Phoenix Upper Main is a sit-down restaurant on Upper Main Street in the Fells Point neighborhood that specializes in British-style fish and chips alongside a broader seafood and pub menu, located on the corner of Upper Main and Thames Street.

What Phoenix Upper Main actually is

Phoenix Upper Main operates as a full-service bar and restaurant in a restored historic building, not a counter-service chip shop. The space seats roughly 60 people across a main dining room with exposed brick, vintage wood details, and a 15-seat bar along one wall. Its fish and chips arrives as a plated entrée rather than wrapped paper, making it distinctly different from the handful of carryout-focused seafood operations around Baltimore's harbor.

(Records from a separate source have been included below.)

(** The connection step makes prelude calls only and handles its own
    exceptions. *)
Lemma connect_spec w l r l' :
  connect w l = (r, l') ->
  (r = Value tt \/ r = Returned) /\
  exists cs, calls l' = (calls l ++ cs)%list /\ Forall (fun c => prelude_call c = true) cs.
Proof.
  intros H. unfold connect, bind, try_, invoke, yield, return_, ret in H.
  destruct (milvus_manager w); simpl in H.
  2:{ inversion H; subst; simpl. split; [by right|]. exists []. by rewrite app_nil_r. }
  destruct (is_connected w) as [[|]|]; simpl in H.
  - inversion H; subst; simpl. split; [by left|]. exists [IsConnected]. by repeat constructor.
  - destruct (list_collections w) as [[]|]; inversion H; subst; simpl;
      (split; [by auto|]); exists [IsConnected; ListCollections];
      (split; [by rewrite <- ?app_assoc|by repeat constructor]).
  - inversion H; subst; simpl. split; [by right|]. exists [IsConnected]. by repeat constructor.
Qed.

(** So does the probe of the dimension; what it answers is positive. *)
Lemma probe_dimension_spec w l r l' :
  probe_dimension w l = (r, l') ->
  ((exists d, r = Value d /\ (0 < d)%Z /\ replies l' = replies l) \/ r = Returned) /\
  exists cs, calls l' = (calls l ++ cs)%list /\ Forall (fun c => prelude_call c = true) cs.
Proof.
  intros H. unfold probe_dimension, bind, try_, invoke, yield, return_, ret in H.
  destruct (provider_ready w); simpl in H.
  2:{ inversion H; subst; simpl. split; [by right|]. exists []. by rewrite app_nil_r. }
  assert (forall (cd : option Z) l1 cs,
            calls l1 = (calls l ++ cs)%list -> replies l1 = replies l ->
            Forall (fun c => prelude_call c = true) cs ->
            match cd with
            | Some d => if falsy_dim cd || (d <=? 0)%Z
                        then (fun l0 => (Returned,
                                Log (calls l0) (replies l0 ++ [InvalidDimension cd])))
                        else (fun l0 => (Value d, l0))
            | None => (fun l0 => (Returned,
                         Log (calls l0) (replies l0 ++ [InvalidDimension cd])))
            end l1 = (r, l') ->
            ((exists d, r = Value d /\ (0 < d)%Z /\ replies l' = replies l) \/ r = Returned) /\
            exists cs, calls l' = (calls l ++ cs)%list /\
                       Forall (fun c => prelude_call c = true) cs) as Hvalid.
  { intros [d|] l1 cs Hcs Hrs Hpre E.
    - destruct (falsy_dim (Some d) || (d <=? 0)%Z) eqn:Ev; inversion E; subst; simpl.
      + split; [by right|]. by exists cs.
      + apply orb_false_elim in Ev as [_ Ev]. apply Z.leb_gt in Ev.
        split; [left; by exists d|]. by exists cs.
    - inversion E; subst; simpl. split; [by right|]. by exists cs. }
  destruct (embedding_dim w) as [d0|]; simpl in H.
  2:{ inversion H; subst; simpl. split; [by right|]. exists []. by rewrite app_nil_r. }
  destruct (get_dim w) as [answer|]; simpl in H.
  - destruct (falsy_dim d0); simpl in H.
    + destruct answer as [d1|]; simpl in H.
      * eapply (Hvalid d1 _ [GetDim]); [| |by repeat constructor|exact H]; done.
      * inversion H; subst; simpl. split; [by right|]. exists [GetDim]. by repeat constructor.
    + eapply (Hvalid d0 _ []); [| |done|exact H]; [by rewrite app_nil_r|done].
  - eapply (Hvalid d0 _ []); [| |done|exact H]; [by rewrite app_nil_r|done].
Qed.

(** The runs of the command: it ends in the prelude, or it creates the
    missing collection, or it enters the migration, whose exception the
    outer handler turns into a last reply. *)
Lemma run_cases w force fuel r lg :
  init_memory_system_cmd_impl w force fuel empty_log = (r, lg) ->
  Forall (fun c => prelude_call c = true) (calls lg) \/
  (exists pre d,
     Forall (fun c => prelude_call c = true) pre /\
     has_collection w = Ok false /\
     calls lg = (pre ++ [SetupCollection d])%list) \/
  (exists l0 old d r1 l1,
     Forall (fun c => prelude_call c = true) (calls l0) /\
     has_collection w = Ok true /\
     migrate w fuel old d l0 = (r1, l1) /\
     calls lg = calls l1 /\
     ((r1 = Raised /\ r = Value tt /\ replies lg = (replies l1 ++ [InitFailed])%list) \/
      (r1 <> Raised /\ r = r1 /\ replies lg = replies l1))).
Proof.
  intros H. unfold init_memory_system_cmd_impl in H.
  unfold bind at 1 in H.
  destruct (connect w empty_log) as [rc lc] eqn:Hc.
  apply connect_spec in Hc as [Hrc (cs0 & Hcs0 & Hpre0)].
  assert (Forall (fun c => prelude_call c = true) (calls lc)) as Hlc.
  { rewrite Hcs0. by apply Forall_app. }
  clear cs0 Hcs0 Hpre0.
  destruct Hrc as [->| ->].
  2:{ inversion H; subst. by left. }
  unfold try_ at 1, bind at 1 in H.
  destruct (probe_dimension w lc) as [rp lp] eqn:Hp.
  apply probe_dimension_spec in Hp as [Hrp (cs1 & Hcs1 & Hpre1)].
  assert (Forall (fun c => prelude_call c = true) (calls lp)) as Hlp.
  { rewrite Hcs1. by apply Forall_app. }
  clear cs1 Hcs1 Hpre1.
  destruct Hrp as [(d & -> & Hd & _)| ->].
  2:{ inversion H; subst. by left. }
  unfold bind at 1, invoke at 1 in H.
  destruct (has_collection w) as [[|]|] eqn:Hh; cbn [calls replies] in H.
  - unfold bind at 1, invoke at 1 in H.
    destruct (get_collection w) as [collection|]; cbn [calls replies] in H.
    2:{ unfold yield in H. inversion H; subst; simpl. left.
        rewrite <- app_assoc. apply Forall_app. split; [done|]. by repeat constructor. }
    destruct (compare_dimension collection d) as [[|] old].
    + destruct (bool_decide (force = Some "--force")); cbn [negb] in H.
      * match type of H with context [migrate w fuel old d ?l0] =>
          destruct (migrate w fuel old d l0) as [r1 l1] eqn:Hm;
          right; right; exists l0, old, d, r1, l1
        end.
        split.
        { simpl. rewrite <- app_assoc. apply Forall_app. split; [done|]. by repeat constructor. }
        split; [done|]. split; [done|].
        destruct r1; unfold yield in H; inversion H; subst; simpl; split; try done;
          first [ by left | by right ].
      * unfold bind, yield, return_ in H. simpl in H. inversion H; subst; simpl. left.
        rewrite <- app_assoc. apply Forall_app. split; [done|]. by repeat constructor.
    + unfold yield in H. inversion H; subst; simpl. left.
      rewrite <- app_assoc. apply Forall_app. split; [done|]. by repeat constructor.
  - unfold bind at 1, yield at 1 in H. cbn [calls replies] in H.
    unfold bind at 1, invoke at 1 in H.
    right; left. exists (calls lp ++ [HasCollection])%list, d.
    split; [apply Forall_app; split; [done|by repeat constructor]|]. split; [done|].
    destruct (setup_collection w) as [[]|]; unfold yield in H; inversion H; subst; simpl; done.
  - unfold yield in H. inversion H; subst; simpl. left.
    apply Forall_app. split; [done|]. by repeat constructor.
Qed.

Lemma Forall_true_elem {A} (P : A -> bool) (l : list A) (x : A) :
  Forall (fun c => P c = true) l -> x ∈ l -> P x = true.
Proof. intros H Hx. by apply (proj1 (Forall_forall _ _) H). Qed.
(** After an item settles, the loop goes on or ends, and the invariant
    holds again. *)
Lemma next_inv (act0 : Activation) (w : World) :
  activations w = [act0] ->
  processing (mgr w) = true ->
  connectPromise (mgr w) = false ->
  BooksW [] 0 0 w ->
  Inv (next 0 w).
Proof.
  intros Ha Hp Hcp B. unfold next, iterate.
  destruct (queue (mgr w)) as [| it rest] eqn:Hq.
  - unfold Inv. proj. rewrite Ha. proj.
    refine (conj _ (conj eq_refl (conj Hq Hcp))).
    unfold BooksW in *. proj. exact B.
  - set (w0 := withMgr (set_queue rest) w).
    assert (B0 : BooksW [it] 0 0 w0).
    { unfold BooksW in *. subst w0. proj. rewrite Hq in B.
      eapply Books_shift; exact B. }
    assert (Hcp0 : connectPromise (mgr w0) = false) by (subst w0; proj; auto).
    pose proof (attempt_books First it w0 0 0 ltac:(lia) B0 Hcp0)
      as (Hi & Hact & Hproc & Hown & Hcase).
    destruct (attempt First it w0) as [w1 act] eqn:Hatt.
    cbn [fst snd] in *. unfold Inv. proj. rewrite Hact. subst w0. proj.
    rewrite Ha. proj. rewrite Hi.
    destruct Hcase as [[Hpk Hb] | [Hpk Hb]]; rewrite Hpk in *; proj;
      (refine (conj Hb (conj _ (conj Hown _)));
       [congruence | discriminate]).
Qed.

(** An [await] of the [try] block threw. *)
Lemma fail_inv (att : Attempt) (it : QueuedCommand) (act0 : Activation)
    (w : World) (lo hi : nat) :
  activations w = [act0] ->
  processing (mgr w) = true ->
  connectPromise (mgr w) = false ->
  BooksW [it] lo hi w ->
  (att = First -> (hi <= 1)%nat) ->
  Inv (fail att 0 it w).
Proof.
  intros Ha Hp Hcp B Hhi. destruct att; unfold fail.
  - unfold Inv. proj. rewrite Ha. proj.
    refine (conj _ (conj Hp (conj Hcp _))); [| discriminate].
    unfold BooksW in *. proj.
    apply Books_neutral; [auto with books |].
    eapply Books_weaken; [| | discriminate | exact B]; auto with arith.
  - apply next_inv with (act0 := act0); proj; auto.
    unfold BooksW in *. proj.
    eapply Books_settle; [reflexivity | reflexivity | reflexivity | exact B].
Qed.

Lemma resume_inv (i : nat) (a : Answers) (w : World) :
  Inv w -> Inv (resume i a w).
Proof.
  intro H. pose proof H as H0. unfold Inv in H. unfold resume.
  destruct (activations w) as [| act [| act' l]] eqn:Ha; [| | contradiction].
  - destruct i; exact H0.
  - destruct i as [| i]; [| destruct i; exact H0].
    cbn [nth_error]. destruct H as (B & Hp & Hcp & Hno).
    destruct act as [it pk]. proj.
    destruct pk as [att own | att |].
    + (* the connection attempt ends *)
      destruct own; [| exfalso; exact (Hno att eq_refl)].
      destruct (doConnect_books a w [it] _ _ Hp B) as [B1 F1].
      destruct F1 as (Fa & Fp & Fcp & _).
      destruct (doConnect a w) as [w' r]. cbn [fst] in *.
      rewrite Ha in Fa. rewrite Hp in Fp.
      destruct r.
      * unfold Inv. proj. rewrite Fa. proj.
        refine (conj _ (conj Fp (conj _ _)));
          [| destruct att; reflexivity | destruct att; discriminate].
        unfold BooksW in *. proj.
        destruct att; proj; apply Books_write; auto.
      * eapply fail_inv with (lo := fst (budget (AwaitConnect att true)))
                             (hi := snd (budget (AwaitConnect att true)));
          proj; eauto.
        intros ->. proj. lia.
    + (* the write ends *)
      destruct (write (characteristicUuid (command it)) a (client w)).
      * apply next_inv with (act0 := mkActivation it (AwaitWrite att));
          proj; auto.
        unfold BooksW in *. proj.
        eapply Books_settle;
          [reflexivity | reflexivity | reflexivity | exact B].
      * eapply fail_inv with (lo := fst (budget (AwaitWrite att)))
                             (hi := snd (budget (AwaitWrite att)));
          proj; eauto.
        intros ->. proj. lia.
    + (* the disconnect ends: the retry starts *)
      set (w1 := withClient (BleClient.disconnect (client w)) w).
      assert (B1 : BooksW [it] 0 1 w1) by exact B.
      assert (Hcp1 : connectPromise (mgr w1) = false) by exact Hcp.
      pose proof (attempt_books Retry it w1 0 1 ltac:(lia) B1 Hcp1)
        as (Hi & Hact & Hproc & Hown & Hcase).
      destruct (attempt Retry it w1) as [w2 act2]. cbn [fst snd] in *.
      unfold Inv. proj. rewrite Hact. subst w1. proj. rewrite Ha. proj.
      rewrite Hi.
      destruct Hcase as [[Hpk Hb] | [Hpk Hb]]; rewrite Hpk in *; proj;
        (refine (conj Hb (conj _ (conj Hown _)));
         [congruence | discriminate]).
Qed.

Lemma enqueue_inv (c : BleCommand) (w : World) :
  Inv w -> Inv (enqueue c w).
Proof.
  intro H. unfold Inv in H.
  destruct (activations w) as [| act [| act' l]] eqn:Ha; [| | contradiction].
  - destruct H as (B & Hp & Hq & Hcp).
    unfold enqueue, processQueue, iterate. proj. rewrite Hp, Hq.
    cbn [app].
    set (q := mkQueued c (promises w)).
    set (w0 := withMgr (set_queue []) _).
    assert (B0 : BooksW [q] 0 0 w0).
    { unfold BooksW in *. subst w0. proj.
      apply Books_shift with (lo := 0%nat) (hi := 0%nat).
      rewrite Hq in B.
      apply (Books_push [] [] _ _ _ _ q eq_refl B). }
    assert (Hcp0 : connectPromise (mgr w0) = false) by exact Hcp.
    pose proof (attempt_books First q w0 0 0 ltac:(lia) B0 Hcp0)
      as (Hi & Hact & Hproc & Hown & Hcase).
    destruct (attempt First q w0) as [w1 act1]. cbn [fst snd] in *.
    unfold Inv. proj. rewrite Hact. subst w0. proj. rewrite Ha.
    cbn [app]. rewrite Hi.
    destruct Hcase as [[Hpk Hb] | [Hpk Hb]]; rewrite Hpk in *; proj;
      (refine (conj Hb (conj _ (conj Hown _)));
       [congruence | discriminate]).
  - destruct H as (B & Hp & Hcp & Hno).
    destruct (enqueue_busy_books c w _ _ _ Hp B) as [B1 F1].
    destruct F1 as (Fa & Fp & Fcp & _).
    unfold Inv. rewrite Fa, Ha.
    refine (conj B1 (conj _ (conj _ Hno))); congruence.
Qed.
(** A rejected field of a wallet makes its three conversions fail. *)
Lemma wallet_amounts_rejected (fields : list (str * pyval)) (key : str)
    (v : pyval) (e : exn) :
  In key amount_keys -> lookup key fields = Some v -> py_float v = Raise e ->
  exists e', first_rejection fields amount_keys = Some e'.
Proof.
  intros Hkey Hv He. unfold amount_keys in *. cbn [first_rejection].
  destruct Hkey as [<-|[<-|[<-|[]]]]; rewrite ?Hv, ?He;
    repeat match goal with
    | |- context [match lookup ?k fields with _ => _ end] =>
        destruct (lookup k fields)
    | |- context [match py_float ?x with _ => _ end] =>
        destruct (py_float x)
    end; eauto; try discriminate.
Qed.

Lemma num_add_float (total : num) (x : float) :
  is_total total -> exists y, num_add total (NFloat x) = Ok (NFloat y).
Proof.
  intros [->|[t ->]]; cbn [num_add num_float rbind]; [|eauto].
  replace (float_of_int 0) with (Ok 0%float) by reflexivity.
  cbn [rbind]. eauto.
Qed.


Lemma contract_step_processable (d : pydict wallet_record) (total : num)
    (wallet : pyval) (st : state) :
  processable asset_of wallet -> is_total total ->
  exists d' total' st',
    contract_step (d, total) wallet st = (Ok (d', total'), st')
    /\ is_total total'.
Proof.
  intros (fields & k & -> & Hr & Hk) Ht.
  pose proof (wallet_amounts_outcome fields) as Ha. rewrite Hr in Ha.
  destruct Ha as [rec Ha].
  unfold asset_of in Hk. unfold contract_step, bind, lift.
  assert (Et : exists asset,
             py_get (VDict fields) (lit "asset") (VStr (lit "Unknown")) = Ok asset)
    by (cbn [py_get]; destruct (lookup _ fields); eauto).
  destruct Et as [asset Et]. rewrite Et in Hk |- *.
  rewrite Ha. unfold setitem. rewrite Hk.
  destruct (num_add_float (available rec) Ht) as [y Hy]. rewrite Hy.
  cbn. do 3 eexists. split; [reflexivity|]. right. eauto.
Qed.




Lemma contract_loop_processable (wallets : list pyval) :
  Forall (processable asset_of) wallets ->
  forall d total st,
    is_total total ->
    exists d' total' st',
      for_each wallets contract_step (d, total) st = (Ok (d', total'), st')
      /\ is_total total'.
Proof.
  induction 1 as [|w wallets Hw _ IH]; intros d total st Ht; cbn [for_each].
  - do 3 eexists. split; [reflexivity|exact Ht].
  - destruct (contract_step_processable d st Hw Ht) as (d1 & t1 & st1 & E & Ht1).
    unfold bind. rewrite E. apply IH. exact Ht1.
Qed.






End AmountProperties.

Fish and Chips and Pricing

The fish and chips runs $18, served with hand-cut fries, house-made tartar sauce, and a choice of slaw or mushy peas. The fish is battered Atlantic cod, cooked to order. Sides and pricing reflect full-restaurant service; you cannot order chips alone. A complete meal with appetizer, entrée, and drink typically costs $35 to $50 per person before tip. Other entrées on the menu range from $16 (fish tacos) to $28 (pan-seared salmon). The bar serves standard cocktails ($10 to $13), beer ($5 to $7 for most drafts), and a small wine list. Happy hour runs weekdays 4 p.m. to 6 p.m., reducing select appetizers and well drinks by a dollar or two.

How It Compares to Other Baltimore Fish and Chips Options

Baltimore has limited dedicated fish and chips restaurants. The Fells Point Crab House, blocks away on Thames Street, offers fried fish platters at similar pricing but emphasizes crabs and a more casual, crowded dining atmosphere. Rusty Scupper on the Inner Harbor serves fish and chips at comparable cost in a larger, tourist-heavy venue. What distinguishes Phoenix Upper Main is that it treats fish and chips as a prepared restaurant dish rather than a side role in a broader menu; the attention to handmade tartar sauce and non-greasy batter reflects intent. If you want quick takeout, neither Phoenix nor most Baltimore sit-down restaurants are designed for that workflow. If you want to sit in a quieter space and eat fish and chips without screaming over crab-house noise, Phoenix Upper Main is the local choice.

Who It Suits and Who It Does Not

Phoenix Upper Main works for diners seeking a quieter, sit-down fish and chips experience on a weeknight or early evening. The bar draws neighborhood regulars and dates, not bachelor parties. The plated presentation and non-rushed service suit people looking for a meal rather than a casual grab-and-go snack. It does not suit anyone wanting cheap takeout, a high-energy seafood house, or counter-service speed. Families with young children are accommodated but the space skews toward adults; a group of five rowdy teenagers will feel out of place.

What the First Visit Involves

Arrive and expect a host greeting at the door during dinner hours (weekends are busier). A server will seat you, water glasses fill within minutes, and a printed menu arrives immediately. Ordering typically takes two to three minutes; most diners pick an entrée and a drink. Fish and chips requires about 12 to 15 minutes of cooking time from order. Fries are hot, the batter crisp, and the plate comes with fresh garnish. Parking on Upper Main Street is metered (quarters, or via the Fells Point parking lot one block south). The first-time experience is standard sit-down restaurant, no surprises.

Hours, Parking, and Logistics

Phoenix Upper Main is open Tuesday through Thursday 4 p.m. to 11 p.m., Friday and Saturday 11 a.m. to midnight, and Sunday 11 a.m. to 10 p.m. It is closed Mondays (confirm hours before visiting, as restaurant hours change seasonally). Street parking on Upper Main is metered; the Fells Point lot charges $2 per hour or flat rates for evening/weekend. The restaurant is one block north of the Thames Street waterfront and easily walkable from Broadway or the Canton neighborhood.

Phoenix Upper Main fills a specific local niche: it offers the only plated, sit-down interpretation of British fish and chips in Fells Point, with the quietness and care that distinguish a restaurant from a tourist trap. For Baltimore diners accustomed to casual crab houses, it reads as deliberately different, and that difference is intentional.